I had health anxiety years ago which I thought I’d long since overcome with lots of counselling but it’s reared it’s ugly head since March. If it were up to me we’d all still be at home safe but it isn’t and we need to live.

Goosefoot · 27/10/2020 14:49

@Laiste

- The darker days,
  • The wet and cold,
  • Halloween buggered up (even if you don't particularly like it, like me, it's another bit of 'normal' which youngest DC(6yo) isn't having)
  • and the worry that xmas is going to be all weird when it gets here.

These things have made me take quite the downward turn since a few weeks ago.

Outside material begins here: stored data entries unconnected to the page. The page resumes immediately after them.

(* ===== verification/Format.v ===== *)
(** * Rendering responses (cli/format.cpp)

    [FormatResponse] shows a text as it is and picks the fields of a JSON envelope
    apart.  A position in the response is the rest of it from there on; a parser
    gives back the rest also when it fails, since the code moves the position then
    too.  [None]: [ParseNumber] overflows a signed 64-bit integer, which the language
    leaves undefined. *)
From S2P Require Import Prelude CStd Json Http.
Import JsonReader.

Record Result := mkResult { output : string; exit_requested : bool; exit_code : Z }.
Definition text_result (s : string) : Result := mkResult s false 0.
Definition error_result (s : string) : Result := mkResult s false 1.

(** ** The parsers *)

(** The character an escape stands for. *)
Definition unescape (esc : ascii) : ascii :=
  if char_is esc 98 then byte_of_Z 8
  else if char_is esc 102 then byte_of_Z 12
  else if char_is esc 110 then byte_of_Z 10
  else if char_is esc 114 then byte_of_Z 13
  else if char_is esc 116 then byte_of_Z 9
  else esc.

(** The loop of [ParseJsonString]: whether the quote was found, [out], the rest. *)
Fixpoint json_chars (s : string) : bool * string * string :=
  match s with
  | "" => (false, "", "")
  | String c s =>
      if char_is c 34 then (true, "", s)
      else if char_is c 92 then
        match s with
        | "" => (false, "", "")
        | String esc s =>
            let '(ok, out, rest) := json_chars s in (ok, String (unescape esc) out, rest)
        end
      else let '(ok, out, rest) := json_chars s in (ok, String c out, rest)
  end.

Definition ParseJsonString (s : string) : bool * string * string :=
  match skip_space s with
  | "" => (false, "", "")
  | String c s => if char_is c 34 then json_chars s else (false, "", s)
  end.

(** [value.substr(pos, n) == text], and the rest behind it *)
Definition literal (text s : string) : option string :=
  if bool_decide (str_take (String.length text) s = text) then Some (str_drop (String.length text) s) else None.

Definition ParseBool (s : string) : option bool :=
  let s := skip_space s in
  match literal "true" s with
  | Some _ => Some true
  | None => match literal "false" s with Some _ => Some false | None => None end
  end.

Inductive number_result := NoNumber | Number (n : Z) | NumberOverflow.

Fixpoint number_digits (out : Z) (s : string) : option Z :=
  match s with
  | String c s' =>
      if isdigit c then
        let out := out * 10 + digit_val c in
        if out <? 2 ^ 63 then number_digits out s' else None
      else Some out
  | "" => Some out
  end.

Definition ParseNumber (s : string) : number_result :=
  let s := skip_space s in
  let '(neg, s) := match s with
                   | String c s' => if char_is c 45 then (true, s') else (false, s)
                   | "" => (false, s)
                   end in
  match s with
  | String c _ =>
      if isdigit c then
        match number_digits 0 s with
        | Some out => Number (if neg : bool then - out else out)
        | None => NumberOverflow
        end
      else NoNumber
  | "" => NoNumber
  end.

(** The loop of [ParseStringList]; a round consumes at least the quotes of a string. *)
Fixpoint list_loop (fuel : nat) (s : string) (out : list string) : option (list string) :=
  match fuel, s with
  | _, "" | O, _ => None
  | S fuel, _ =>
      let '(ok, x, rest) := ParseJsonString s in
      if ok then
        let out := out ++ [x] in
        match skip_space rest with
        | String c rest =>
            if char_is c 93 then Some out
            else if char_is c 44 then list_loop fuel rest out
            else None
        | "" => None
        end
      else None
  end.

Definition ParseStringList (s : string) : option (list string) :=
  match skip_space s with
  | String c s =>
      if char_is c 91 then
        let s := skip_space s in
        match s with
        | String c _ => if char_is c 93 then Some [] else list_loop (String.length s) s []
        | "" => None
        end
      else None
  | "" => None
  end.

(** ** The response *)

(** [pos = json.find(field)]; the rest behind it. *)
Definition behind (field json : string) : option string :=
  match find_str field json with
  | Some pos => Some (str_drop (pos + String.length field) json)
  | None => None
  end.
Definition contains (text json : string) : bool :=
  match find_str text json with Some _ => true | None => false end.

(** A number that stays 0 without its field. *)
Definition number_of (field json : string) : option Z :=
  match behind field json with
  | None => Some 0
  | Some s => match ParseNumber s with Number n => Some n | NoNumber => Some 0 | NumberOverflow => None end
  end.
(** A string that stays empty without its field. *)
Definition string_of (field json : string) : string :=
  match behind field json with
  | None => ""
  | Some s => let '(_, out, _) := ParseJsonString s in out
  end.

Definition format_error (json : string) : Result :=
  let error_message := string_of (jq "'message':") json in
  let error_code := string_of (jq "'code':") json in
  error_result ("(error)" +:+ (if is_nil error_code then "" else " " +:+ error_code) +:+
                (if is_nil error_message then "" else ": " +:+ error_message)).

Definition integer_text (n : Z) : string := "(integer) " +:+ to_string n.

(** The loop over the boolean fields: the first that parses. *)
Fixpoint bool_fields (fields : list string) (json : string) : option string :=
  match fields with
  | [] => None
  | field :: fields =>
      match behind field json with
      | Some s =>
          match ParseBool s with
          | Some b => Some (if b then "(integer) 1" else "(integer) 0")
          | None => bool_fields fields json
          end
      | None => bool_fields fields json
      end
  end.

(** The loop over the integer fields. *)
Fixpoint int_fields (fields : list string) (json : string) : number_result :=
  match fields with
  | [] => NoNumber
  | field :: fields =>
      match behind field json with
      | Some s => match ParseNumber s with NoNumber => int_fields fields json | r => r end
      | None => int_fields fields json
      end
  end.

(** [1) "a"], [2) "b"], ... *)
Fixpoint numbered (sep : string) (i : Z) (keys : list string) : string :=
  match keys with
  | [] => ""
  | key :: keys =>
      (if 0 <? i then sep else "") +:+ to_string (i + 1) +:+ ") " +:+ QuoteJson key +:+ numbered sep (i + 1) keys
  end.

Definition line_end : string := String (byte_of_Z 10) "".

(** The last fields: cursor and keys. *)
Definition format_keys (json : string) : option Result :=
  let keys_only :=
    match behind (jq "'keys':") json with
    | Some s =>
        match ParseStringList s with
        | Some [] => text_result "(empty list or set)"
        | Some keys => text_result (numbered line_end 0 keys)
        | None => text_result json
        end
    | None => text_result json
    end in
  match behind (jq "'cursor':") json with
  | Some s =>
      match ParseNumber s with
      | NumberOverflow => None
      | NoNumber => Some keys_only
      | Number next_cursor =>
          match behind (jq "'keys':") json with
          | Some s =>
              match ParseStringList s with
              | Some keys =>
                  Some (text_result (jq "1) '" +:+ to_string next_cursor +:+ jq "'" +:+ line_end +:+ "2) " +:+
                    match keys with
                    | [] => "(empty list or set)"
                    | _ => numbered (line_end +:+ "   ") 0 keys
                    end))
              | None => Some keys_only
              end
          | None => Some keys_only
          end
      end
  | None => Some keys_only
  end.

(** From the integer fields on. *)
Definition format_tail (json : string) : option Result :=
  match int_fields [jq "'deleted':"; jq "'count':"; jq "'size':"; jq "'ttl_seconds':"; jq "'ttl_ms':"; jq "'balance':"] json with
  | Number n => Some (text_result (integer_text n))
  | NumberOverflow => None
  | NoNumber =>
      match behind (jq "'type':") json with
      | Some s =>
          let '(ok, type_val, _) := ParseJsonString s in
          if ok then Some (text_result type_val) else format_keys json
      | None => format_keys json
      end
  end.

(** From the value on: [ParseNumber] starts where [ParseJsonString] stopped. *)
Definition format_value (json : string) : option Result :=
  match behind (jq "'value':") json with
  | Some s =>
      let '(ok, value, rest) := ParseJsonString s in
      if ok then Some (text_result (QuoteJson value))
      else match ParseNumber rest with
           | Number n => Some (text_result (integer_text n))
           | NumberOverflow => None
           | NoNumber => format_tail json
           end
  | None => format_tail json
  end.

Definition format_success (json : string) : option Result :=
  if contains (jq "'pong':true") json || contains (jq "'pong': true") json then Some (text_result "PONG")
  else if contains (jq "'stored':true") json || contains (jq "'stored': true") json then Some (text_result "OK")
  else if contains (jq "'stored':false") json || contains (jq "'stored': false") json
  then Some (text_result "(nil)")
  else
    match behind (jq "'allowed':") json with
    | Some s =>
        remaining_val ← number_of (jq "'remaining':") json;
        retry_val ← number_of (jq "'retry_after_ms':") json;
        Some (text_result ("allowed=" +:+ (if default false (ParseBool s) then "1" else "0") +:+
          " remaining=" +:+ to_string remaining_val +:+ " retry_after_ms=" +:+ to_string retry_val))
    | None =>
        if contains (jq "'reserved':") json then
          rem ← number_of (jq "'remaining':") json;
          Some (text_result ("reserved=1 reservation_id=" +:+
            QuoteJson (string_of (jq "'reservation_id':") json) +:+ " remaining=" +:+ to_string rem))
        else if contains (jq "'committed':") json then
          act ← number_of (jq "'actual_amount':") json;
          ref ← number_of (jq "'refunded':") json;
          rem ← number_of (jq "'remaining':") json;
          Some (text_result ("committed=1 actual_amount=" +:+ to_string act +:+ " refunded=" +:+
            to_string ref +:+ " remaining=" +:+ to_string rem))
        else if contains (jq "'rolled_back':") json then
          ref ← number_of (jq "'refunded':") json;
          rem ← number_of (jq "'remaining':") json;
          Some (text_result ("rolled_back=1 refunded=" +:+ to_string ref +:+ " remaining=" +:+ to_string rem))
        else
          match bool_fields [jq "'set':"; jq "'persisted':"; jq "'initialized':"] json with
          | Some text => Some (text_result text)
          | None => format_value json
          end
    end.

Definition FormatResponse (json : string) : option Result :=
  match json with
  | "" => Some (text_result "")
  | String c _ =>
      if negb (char_is c 123) then Some (text_result json)
      else
        match behind (jq "'ok':") json with
        | Some s =>
            match ParseBool s with
            | None => Some (text_result json)
            | Some false => Some (format_error json)
            | Some true => format_success json
            end
        | None => Some (text_result json)
        end
  end.

(** A number as the value: [ParseJsonString] has consumed its first digit when
    [ParseNumber] starts. *)
Lemma value_loses_digit :
  FormatResponse (EncodeSuccessResponse "gate-1" (jq "{'value':42}")) = Some (text_result "(integer) 2").
Proof. reflexivity. Qed.
(** An escaped control character is shown as its code. *)
Lemma control_character_shown :
  FormatResponse (EncodeSuccessResponse "gate-1" (jq "{'value':" +:+ QuoteJson (String (byte_of_Z 1) "") +:+ "}")) =
  Some (text_result (QuoteJson "u0001")).
Proof. reflexivity. Qed.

I am the most laid back and optimistic person you could meet usually. I'm finding i'm getting very short tempered when out and about. People dithering. And then people who seem paranoid and OTT. And then the people who don't seem to care. They ALL annoy me equally at the moment! :(

Oh, gosh, yes, this is me too.

I am usually really good at managing stress, I am on an even keel and optimistic most of the time.

I am finding nights worst, like a lot of people are mentioning, I start to feel panicked. I am coping by staying up doing stupid things like watch tv until I am about ready to drop. So I am useless in the day as well.

unmarkedbythat · 27/10/2020 14:49

Not really, no, but I don't have any choice. I have three dc. I have a DH who is pretending all is well. I am currently the sole earner in the house. I have parents who have, despite not being on shielding lists, shut themselves away since last February and are still in a 'bleach all the shopping and have no human contact' stage. I have a SIL due to give birth over Xmas who will need me to be able to look after her other dc. Work is hard. I feel utterly overwhelmed and exhausted and cannot seem to pull myself together, probably because there is no one I can just vent to: my mum would go into anxiety hyperdrive and my dad be furious with me for upsetting her, my husband is sticking to his 'everything is fiiiiiiiiiine you need to stop worrying' bullshit approach and will not hear me, I cannot risk work thinking I am useless, my brother and sil have enough on their plates, my friends have their own worries and challenges. I am so tired.

vidalbaboon · 27/10/2020 15:38

Coping very well but mainly because my life was small before so very little change.

I have had to shield.

What does stress me is stuff like health appointments (dentist and so on which I have a thread on).

Money might be more of an issue next year - I am freelance.

Thanksfor those of you who are used to more of a life and are suffering. I used to have a much bigger life and bitterly missed it. Things changed for me 20 years ago and I am now fine with my tiny life though I do remember how painful the transition was. The COVID will be temporary - just hold onto that hope!

Lazysundayafternoons · 27/10/2020 20:10

@EmeraldShamrock that does sound like depression - that's how I felt last year when I had PND. Is your last sentence saying you are on medication?

SuperCaliFragalistic · 27/10/2020 20:50

Its definitely possible to keep abreast of the facts and general developments in the news without allowing media consumption to become a problem for your mental health. I do like to stay informed but too much can be detrimental.

PhilSwagielka · 28/10/2020 02:32

@SuperCaliFragalistic

Its definitely possible to keep abreast of the facts and general developments in the news without allowing media consumption to become a problem for your mental health. I do like to stay informed but too much can be detrimental.
Same. There comes a point where enough is enough.